STORED DATA:

#[export] Instance demo_pc_io : IoSpace DemoPc := {|
  port_inb c port :=
    if serial_port port then let (u, v) := port_inb (pc_uart c) port in (set_pc_uart c u, v)
    else if keyboard_port port then let (k, v) := port_inb (pc_keyboard c) port in (set_pc_keyboard c k, v)
    else let (m, v) := port_inb (pc_disk c) port in (set_pc_disk c m, v);
  port_outb c port v :=
    if serial_port port then set_pc_uart c (port_outb (pc_uart c) port v)
    else if keyboard_port port then set_pc_keyboard c (port_outb (pc_keyboard c) port v)
    else set_pc_disk c (port_outb (pc_disk c) port v);
  port_inh c port := let (m, v) := port_inh (pc_disk c) port in (set_pc_disk c m, v);
  port_outh c port v := set_pc_disk c (port_outh (pc_disk c) port v);
  load_u8 c _ := (c, 0);
  store_u8 c _ _ := c;
  load_u16 c _ := (c, 0);
  store_u16 c _ _ := c;
|}.

Lemma demo_pc_in typ (c : DemoPc) r :
  port_in (AtaPorts := bus_ports typ) c r = let (m, v) := port_in (AtaPorts := bus_ports typ) (pc_disk c) r in (set_pc_disk c m, v).
Proof. by destruct typ, r. Qed.
Lemma demo_pc_out typ (c : DemoPc) r v :
  port_out (AtaPorts := bus_ports typ) c r v = set_pc_disk c (port_out (AtaPorts := bus_ports typ) (pc_disk c) r v).
Proof. by destruct typ, r. Qed.
Lemma demo_pc_in_1 typ (c : DemoPc) r :
  (port_in (AtaPorts := bus_ports typ) c r).1 = set_pc_disk c (port_in (AtaPorts := bus_ports typ) (pc_disk c) r).1.
Proof. rewrite demo_pc_in. by destruct (port_in (pc_disk c) r). Qed.
Lemma demo_pc_in_2 typ (c : DemoPc) r :
  (port_in (AtaPorts := bus_ports typ) c r).2 = (port_in (AtaPorts := bus_ports typ) (pc_disk c) r).2.
Proof. rewrite demo_pc_in. by destruct (port_in (pc_disk c) r). Qed.
Lemma demo_pc_serial (c : DemoPc) reg v : 0 <= reg <= 7 -> port_outb c (0x3f8 + reg) v = set_pc_uart c (port_outb (pc_uart c) (0x3f8 + reg) v) /\
  port_inb c (0x3f8 + reg) = let (u, v) := port_inb (pc_uart c) (0x3f8 + reg) in (set_pc_uart c u, v).
Proof.
  intros Hr. unfold port_outb, port_inb, demo_pc_io, serial_port. rewrite (proj2 (Z.leb_le 0x3f8 (0x3f8 + reg))), (proj2 (Z.leb_le (0x3f8 + reg) 0x3ff)) by lia. done.
Qed.

#[local] Instance demo_pc_bus : AtaDriveOk DemoPc (P := bus_ports Primary) 3.
Proof.
  refine {| view c := sim_drive (pc_disk c); busy c := sim_busy (pc_disk c) |}.
  - intros c. apply (busy_bound (AtaDriveOk := one_bus_primary)).
  - intros c. rewrite demo_pc_in_1, demo_pc_in_2. apply (status_in (AtaDriveOk := one_bus_primary)).
  - intros c. apply (no_device_not_busy (AtaDriveOk := one_bus_primary)).
  - intros c d w. rewrite demo_pc_in_1, demo_pc_in_2. apply (data_in (AtaDriveOk := one_bus_primary)).
  - intros c r v d. rewrite demo_pc_out. apply (reg_out (AtaDriveOk := one_bus_primary)).
Defined.

Lemma demo_pc_empty (c : DemoPc) : (port_in (AtaPorts := bus_ports Secondary) c StatCommand).2 = 0xFF.
Proof. rewrite demo_pc_in_2. by rewrite one_bus_secondary_in. Qed.

#[export] Instance demo_pc_disks : DiskMachine DemoPc 3.
Proof.
  refine {| bus_ok typ := match typ with Primary => inl demo_pc_bus | Secondary => inr demo_pc_empty end |}; intros [] [] c r; try done.
  - intros _. rewrite demo_pc_in_1. by rewrite one_bus_secondary_in.
  - intros v _. rewrite demo_pc_out. by rewrite one_bus_secondary_out.
Defined.

#[export] Instance demo_pc_uart : UartOk DemoPc.
Proof.
  refine {| chip c := chip (pc_uart c) |}; intros c reg; [intros v|]; intros Hr; pose proof (demo_pc_serial c reg 0 Hr) as [E1 E2].
  - rewrite (proj1 (demo_pc_serial c reg v Hr)). by apply (chip_out (pc_uart c)).
  - rewrite E2. pose proof (chip_in (pc_uart c) reg Hr) as H. by destruct (port_inb (pc_uart c) _).
Defined.

#[export] Instance demo_pc_ps2 : Ps2Ok DemoPc.
Proof.
  refine {| controller := pc_keyboard |}; intros c port; [|intros v]; intros [-> | ->]; simpl; try done.
  - by destruct (ct_in (pc_keyboard c) 0x60).
Defined.

#[export] Instance demo_pc_machine : BootMachine DemoPc 3.
Proof.
  split.
  - intros c reg v Hr. rewrite (proj1 (demo_pc_serial c reg v Hr)). split; [by intros []|done].
  - intros c reg Hr. rewrite (proj2 (demo_pc_serial c reg 0 Hr)). destruct (port_inb (pc_uart c) _). split; [by intros []|done].
  - intros typ c r v. by rewrite demo_pc_out.
  - intros typ c r. by rewrite demo_pc_in_1.
  - done.
  - done.
Defined.

(** The device folder alone, with files that are not read. *)
#[export] Instance demo_dev_fs : FileSystem (DevFS DiskFile) DiskFile unit := {|
  file_read _ _ _ _ := Ret None;
  file_write w _ _ _ := Ret (w, None);
  get_size _ _ := Ret 0;
  resize_file w _ _ := Ret (w, None);
  get_children w _ := Ret (devfs_children w);
  create_empty_child w _ _ _ := Ret (w, None);
  unlink_or_delete_empty_child w _ _ := Ret (w, None);
|}.

(** The loader's name is the only tag, so that the screen is the VGA card's. *)
Definition pc_tags : list Tag := [MkTag 2 17 [0x42555247; 0x30322e32; 0; 0]].
Definition pc_memory (a : Z) : Z := default 0 (info pc_tags !! Z.to_nat ((a - 0x10000) / 4)).
Definition pc_chip : UartChip := MkChip 0 0 (12, 0) 0 0 0 0 [] [].

Definition start_pc : DemoPc := MkPc pc_chip boot_drives (MkController [(2%nat, 0x1C); (1%nat, 0x9C)] 2 true).

Lemma start_buses_good typ : bus_good typ start_pc.
Proof. destruct typ; split; try done. intros d [= <-]. split; [reflexivity|]. intros [] k [= <-]. exact boot_disk_good. Qed.

Lemma kernel_starts_witness : exists st : Started (M := bool) (F := DiskFile),
  boot (PS := reference_packed_struct) (0..=1) (4..=5) (6..=7) 3 id () true demo_machine start_pc pc_memory 0x36d76289 0x10000 [0x1C; 0x9C] = Ret st /\
  vfs_lookup (F := DiskFile) (sh_devices (st_shell st)) (MkPath (lit "/dev/hdap1")) = Ret (Some (File (PartFile Primary MASTER (MkPartition 512 512 PART_0)))).
Proof.
  destruct (kernel_starts (PS := reference_packed_struct) (id : DevFS DiskFile -> DevFS DiskFile) () id (0..=1) (4..=5) (6..=7) true demo_machine start_pc
    pc_memory 0x10000 pc_tags true None) as (st & E & G).
  - by right.
  - by right.
  - simpl. lia.
  - by intros dev.
  - apply Forall_singleton. split; simpl; [lia|done|repeat (apply Forall_cons_2; [done|]); by apply Forall_nil|done|done].
  - intros k w H. unfold pc_memory. replace (Z.to_nat ((0x10000 + 4 * Z.of_nat k - 0x10000) / 4)) with k; [by rewrite H|].
    replace (0x10000 + 4 * Z.of_nat k - 0x10000) with (Z.of_nat k * 4) by lia. rewrite Z.div_mul by done. lia.
  - reflexivity.
  - reflexivity.
  - done.
  - simpl. lia.
  - simpl. lia.
  - simpl. lia.
  - exact (start_buses_good Primary).
  - exact (start_buses_good Secondary).
  - exists st. split; [exact E|]. eapply (start_files _ _ _ _ G); [|reflexivity]. vm_compute. apply list_elem_of_further, list_elem_of_here.
Defined.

WHAT YOU ARE ASKED TO DO: From the records above, pull every line that has the string "None" and copy it.

RESULT:
  file_read _ _ _ _ := Ret None;
  file_write w _ _ _ := Ret (w, None);
  resize_file w _ _ := Ret (w, None);
  create_empty_child w _ _ _ := Ret (w, None);
  unlink_or_delete_empty_child w _ _ := Ret (w, None);
    pc_memory 0x10000 pc_tags true None) as (st & E & G).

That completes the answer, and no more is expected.